_Supplied records_.

(* ===== verification/SessionFiles.v ===== *)
(** * Files inside a session
      ([crates/runtime/src/adapter.rs], [EnvdFilesystemAdapter];
       [crates/runtime/src/hygiene.rs], the parser of [stat] lines)

    The adapter reads and changes files of a sandbox by running commands in its
    session and parsing what [stat] prints.  Each operation is there twice in
    the source, once for the only active sandbox and once for a named one; here
    the sandbox is an argument. *)
From S2P Require Import Prelude BTree Types HostPaths HostFs Envd E2bWire E2bRoutes DiskGuard Capacity Trace RuntimeRestore Template FirkinAdapter.
Import Gate.

(** ** [from_str_radix] *)
Definition digit_value (c : ascii) : option Z :=
  let n := code c in
  if (48 <=? n) && (n <=? 57) then Some (n - 48)
  else if (97 <=? n) && (n <=? 122) then Some (n - 87)
  else if (65 <=? n) && (n <=? 90) then Some (n - 55)
  else None.
Definition to_digit (radix : Z) (c : ascii) : option Z :=
  match digit_value c with Some d => if d <? radix then Some d else None | None => None end.
(** The digits, the sign and the limits of the type; [acc] is within them. *)
Fixpoint parse_radix (radix sign lo hi acc : Z) (s : string) : result string Z :=
  match s with
  | EmptyString => Ok acc
  | String c s =>
      match to_digit radix c with
      | None => Err "invalid digit found in string"%string
      | Some d =>
          let n := acc * radix + sign * d in
          if n <? lo then Err "number too small to fit in target type"%string
          else if hi <? n then Err "number too large to fit in target type"%string
          else parse_radix radix sign lo hi n s
      end
  end.
(** [iN::from_str_radix] and [uN::from_str_radix] ([lo] is 0 for these). *)
Definition from_str_radix (radix lo hi : Z) (s : string) : result string Z :=
  match s with
  | EmptyString => Err "cannot parse integer from empty string"%string
  | String c rest =>
      if (Ascii.eqb c "+" || Ascii.eqb c "-") && is_empty rest then Err "invalid digit found in string"%string
      else if Ascii.eqb c "+" then parse_radix radix 1 lo hi 0 rest
      else if Ascii.eqb c "-" && (lo <? 0) then parse_radix radix (-1) lo hi 0 rest
      else parse_radix radix 1 lo hi 0 s
  end.
Definition parse_i64 : string -> result string Z := from_str_radix 10 (- 2 ^ 63) (max_uint 63).
Definition parse_u32 (radix : Z) : string -> result string Z := from_str_radix radix 0 (max_uint 32).

(** ** Metadata lines ([hygiene.rs]) *)
Inductive EnvdFilesystemFileType := FileEntry | DirectoryEntry.
#[global] Instance EnvdFilesystemFileType_eq_dec : EqDecision EnvdFilesystemFileType.
Proof. solve_decision. Defined.
Record EnvdFilesystemEntry := mk_fs_entry {
  fe_entry_name : string;
  fe_path : string;
  fe_file_type : EnvdFilesystemFileType;
  fe_size : Z;
  fe_mode : Z;
  fe_permissions : string;
  fe_owner : string;
  fe_group : string;
  fe_symlink_target : option string
}.
Definition parse_filesystem_mode (value : string) : result BackendError Z :=
  match parse_u32 10 value with
  | Ok n => Ok n
  | Err _ =>
      map_err (fun e => Runtime ("invalid filesystem mode " +:+ bt value +:+ ": " +:+ e)) (parse_u32 16 value)
  end.
Definition tab : ascii := ascii_of_N 9.
Definition missing_field (what : string) : BackendError := Runtime ("Firkin filesystem metadata missing " +:+ what).
(** [path.rsplit('/').find(|part| !part.is_empty())]. *)
Definition last_component (p : string) : option string := last (filter (fun x => is_empty x = false) (split "/" p)).
Definition parse_filesystem_entry_line (line : string) : result BackendError EnvdFilesystemEntry :=
  let fields := split tab line in
  let field (n : nat) what := ok_or (missing_field what) (fields !! n) in
  kind ← field 0%nat "kind"%string;
  size ← field 1%nat "size"%string;
  size ← map_err (fun e => Runtime ("invalid filesystem size: " +:+ e)) (parse_i64 size);
  mode ← field 2%nat "mode"%string;
  mode ← parse_filesystem_mode mode;
  permissions ← field 3%nat "permissions"%string;
  owner ← field 4%nat "owner"%string;
  group ← field 5%nat "group"%string;
  path ← field 6%nat "path"%string;
  let symlink_target := match fields !! 7%nat with
                        | Some t => if negb (is_empty t) && negb (String.eqb t path) then Some t else None
                        | None => None
                        end in
  let file_type := if String.eqb kind "directory" || String.eqb kind "Directory" then DirectoryEntry else FileEntry in
  Ok (mk_fs_entry (default "/"%string (last_component path)) path file_type size mode permissions owner group symlink_target).
Definition blank (s : string) : bool := all_bytes is_ascii_whitespace s.
Fixpoint parse_lines (ls : list string) : result BackendError (list EnvdFilesystemEntry) :=
  match ls with
  | [] => Ok []
  | l :: ls => e ← parse_filesystem_entry_line l; es ← parse_lines ls; Ok (e :: es)
  end.
Definition text_of (bs : list Z) : string := String.string_of_list_ascii (ascii_of <$> bs).
(** The decoder's message when the bytes are not UTF-8 is [utf8_error]. *)
Definition parse_filesystem_entries (utf8_error : string) (bs : list Z) : result BackendError (list EnvdFilesystemEntry) :=
  if utf8_valid bs then parse_lines (filter (fun l => blank l = false) (lines (text_of bs)))
  else Err (Runtime ("Firkin filesystem metadata is not UTF-8: " +:+ utf8_error)).
Definition parse_single_filesystem_entry (utf8_error : string) (bs : list Z) : result BackendError EnvdFilesystemEntry :=
  es ← parse_filesystem_entries utf8_error bs;
  match es with
  | [e] => Ok e
  | _ => Err (Runtime ("Firkin filesystem metadata expected one entry, got " +:+ print_dec (Z.of_nat (length es))))
  end.

(** ** The operations ([adapter.rs]) *)
Section Operations.
Context {Sess : Type} `{RuntimeCommandRunner Sess}.
(** [base64::engine::general_purpose::STANDARD.encode]. *)
Context (base64 : list Z -> string) (utf8_error : string).
Implicit Types s : AdapterState Sess.
Definition FM (A : Type) : Type := AdapterState Sess -> AdapterState Sess * result BackendError A.
#[global] Instance FM_ret : MRet FM := fun A a s => (s, Ok a).
#[global] Instance FM_bind : MBind FM := fun A B k m s =>
  match m s with (s, Ok a) => k a s | (s, Err e) => (s, Err e) end.
Definition fm_res {A} (r : result BackendError A) : FM A := fun s => (s, r).
Definition fm_guard (g : AdapterState Sess -> result BackendError unit) : FM unit := fun s => (s, g s).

_Try it_.
In the listing above, locate the line containing "if n <? lo then" and the line containing "Definition tab : ascii := ascii_of_N 9.". Transcribe those two lines and everything between them, exactly as written.

_Written response_.
          if n <? lo then Err "number too small to fit in target type"%string
          else if hi <? n then Err "number too large to fit in target type"%string
          else parse_radix radix sign lo hi n s
      end
  end.
(** [iN::from_str_radix] and [uN::from_str_radix] ([lo] is 0 for these). *)
Definition from_str_radix (radix lo hi : Z) (s : string) : result string Z :=
  match s with
  | EmptyString => Err "cannot parse integer from empty string"%string
  | String c rest =>
      if (Ascii.eqb c "+" || Ascii.eqb c "-") && is_empty rest then Err "invalid digit found in string"%string
      else if Ascii.eqb c "+" then parse_radix radix 1 lo hi 0 rest
      else if Ascii.eqb c "-" && (lo <? 0) then parse_radix radix (-1) lo hi 0 rest
      else parse_radix radix 1 lo hi 0 s
  end.
Definition parse_i64 : string -> result string Z := from_str_radix 10 (- 2 ^ 63) (max_uint 63).
Definition parse_u32 (radix : Z) : string -> result string Z := from_str_radix radix 0 (max_uint 32).

(** ** Metadata lines ([hygiene.rs]) *)
Inductive EnvdFilesystemFileType := FileEntry | DirectoryEntry.
#[global] Instance EnvdFilesystemFileType_eq_dec : EqDecision EnvdFilesystemFileType.
Proof. solve_decision. Defined.
Record EnvdFilesystemEntry := mk_fs_entry {
  fe_entry_name : string;
  fe_path : string;
  fe_file_type : EnvdFilesystemFileType;
  fe_size : Z;
  fe_mode : Z;
  fe_permissions : string;
  fe_owner : string;
  fe_group : string;
  fe_symlink_target : option string
}.
Definition parse_filesystem_mode (value : string) : result BackendError Z :=
  match parse_u32 10 value with
  | Ok n => Ok n
  | Err _ =>
      map_err (fun e => Runtime ("invalid filesystem mode " +:+ bt value +:+ ": " +:+ e)) (parse_u32 16 value)
  end.
Definition tab : ascii := ascii_of_N 9.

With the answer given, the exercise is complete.